Resolving issue 2853: no answer logic in FARMReader (#2856)

* Update FARMReader.eval_on_file to be consistent with FARMReader.eval * Update Documentation & Code Style Co-authored-by: github-actions[bot] <41898282+github-actions[bot]@users.noreply.github.com>
2025-12-30 00:30:09 +00:00 · 2022-08-11 16:45:03 +02:00 · 2022-08-11 16:45:03 +02:00 · 44e2b1beed
commit 44e2b1beed
parent fc8ecbf20c
3 changed files with 31 additions and 21 deletions
--- a/docs/_src/api/api/reader.md
+++ b/docs/_src/api/api/reader.md
@ -88,12 +88,14 @@ want to debug the Language Model, you might need to disable multiprocessing!
 Can be helpful to disable in production deployments to keep the logs clean.
 - `duplicate_filtering`: Answers are filtered based on their position.

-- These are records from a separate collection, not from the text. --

(** [like p s]: the pattern [p] matches the text [s], both as characters.
    [%] stands for any run of characters, [_] for any one character, and
    any other character for itself, ASCII letters without regard to
    case. *)
Fixpoint like (p : list string) : list string -> bool :=
  match p with
  | [] => fun s => match s with [] => true | _ :: _ => false end
  | c :: p' =>
      if String.eqb c "%" then
        fix any_run (s : list string) : bool :=
          like p' s || match s with [] => false | _ :: s' => any_run s' end
      else if String.eqb c "_" then
        fun s => match s with [] => false | _ :: s' => like p' s' end
      else
        fun s =>
          match s with
          | [] => false
          | x :: s' => String.eqb (nocase c) (nocase x) && like p' s'
          end
  end.

(** [column.contains(s)] on a text [x]: [x LIKE '%' || s || '%']. *)
Definition contains (x s : string) : bool :=
  like ("%"%string :: chars s ++ ["%"%string]) (chars x).




(** *** WHERE clauses *)

Section Clauses.
Context {Row : Type}.

(** A clause: whether a row satisfies it, and the integers it binds. *)
Record Clause : Type := {
  holds : Row -> bool;
  binds : list Z
}.

(** Comparisons with a nullable column: a comparison with NULL is not
    true, so the row is not selected. *)
Definition eq_key (col : Row -> Z) (v : Z) : Clause :=
  {| holds := fun r => Z.eqb (col r) v; binds := [v] |}.

Definition eq_str (col : Row -> option string) (v : string) : Clause :=
  {| holds := fun r =>
       match col r with Some x => String.eqb x v | None => false end;
     binds := [] |}.

Definition eq_int (col : Row -> option Z) (v : Z) : Clause :=
  {| holds := fun r => match col r with Some x => Z.eqb x v | None => false end;
     binds := [v] |}.

Definition ge_int (col : Row -> option Z) (v : Z) : Clause :=
  {| holds := fun r => match col r with Some x => Z.leb v x | None => false end;
     binds := [v] |}.

Definition le_int (col : Row -> option Z) (v : Z) : Clause :=
  {| holds := fun r => match col r with Some x => Z.leb x v | None => false end;
     binds := [v] |}.

(** [column.contains(s)], with what the store computes for it. *)
Definition has (contains : string -> string -> bool)
    (col : Row -> option string) (s : string) : Clause :=
  {| holds := fun r =>
       match col r with Some x => contains x s | None => false end;
     binds := [] |}.

(** [a | b] *)
Definition or_ (a b : Clause) : Clause :=
  {| holds := fun r => holds a r || holds b r; binds := binds a ++ binds b |}.

End Clauses.

Arguments Clause Row : clear implicits.

(** ORDER BY on a nullable column: NULL sorts before every value. *)
Definition null_first {K} (le : K -> K -> bool) (a b : option K) : bool :=
  match a, b with
  | None, _ => true
  | Some _, None => false
  | Some x, Some y => le x y
  end.

(** The value of a column in a row, and the order of two values of one
    column: NULL is below every value, integers and floats are in the
    order of their numbers, texts in the order of their bytes. *)
Inductive value : Type :=
| Null
| Int (n : Z)
| Text (s : string)
| Real (f : float).

Inductive value_le : value -> value -> Prop :=
| null_le (v : value) : value_le Null v
| int_le (a b : Z) : a <= b -> value_le (Int a) (Int b)
| text_le (a b : string) : String.compare a b <> Gt -> value_le (Text a) (Text b)
| real_le (a b : float) : PrimFloat.leb a b = true -> value_le (Real a) (Real b).

Definition of_int (v : option Z) : value :=
  match v with Some n => Int n | None => Null end.

Definition of_text (v : option string) : value :=
  match v with Some s => Text s | None => Null end.

Definition of_real (v : option float) : value :=
  match v with Some f => Real f | None => Null end.

(** What a [sort_by] asks for: nothing, a sort by a column, or a sort by
    a class attribute that is no column. *)
Inductive sort (Column : Type) : Type :=
| Unsorted
| By (c : Column)
| NotAColumn.
Arguments Unsorted {Column}.
Arguments By {Column} c.
Arguments NotAColumn {Column}.

(** *** Queries *)

Section Query.
Context {Row : Type}.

Both start and end position of the answers are considered.
 The higher the value, answers that are more apart are filtered out. 0 corresponds to exact duplicates. -1 turns off duplicate removal.
- `use_confidence_scores`: Sets the type of score that is returned with every predicted answer.
+- `use_confidence_scores`: Determines the type of score that is used for ranking a predicted answer.
 `True` => a scaled confidence / relevance score between [0, 1].
 This score can also be further calibrated on your dataset via self.eval()
-(see https://haystack.deepset.ai/components/reader#confidence-scores) .
+(see https://haystack.deepset.ai/components/reader#confidence-scores).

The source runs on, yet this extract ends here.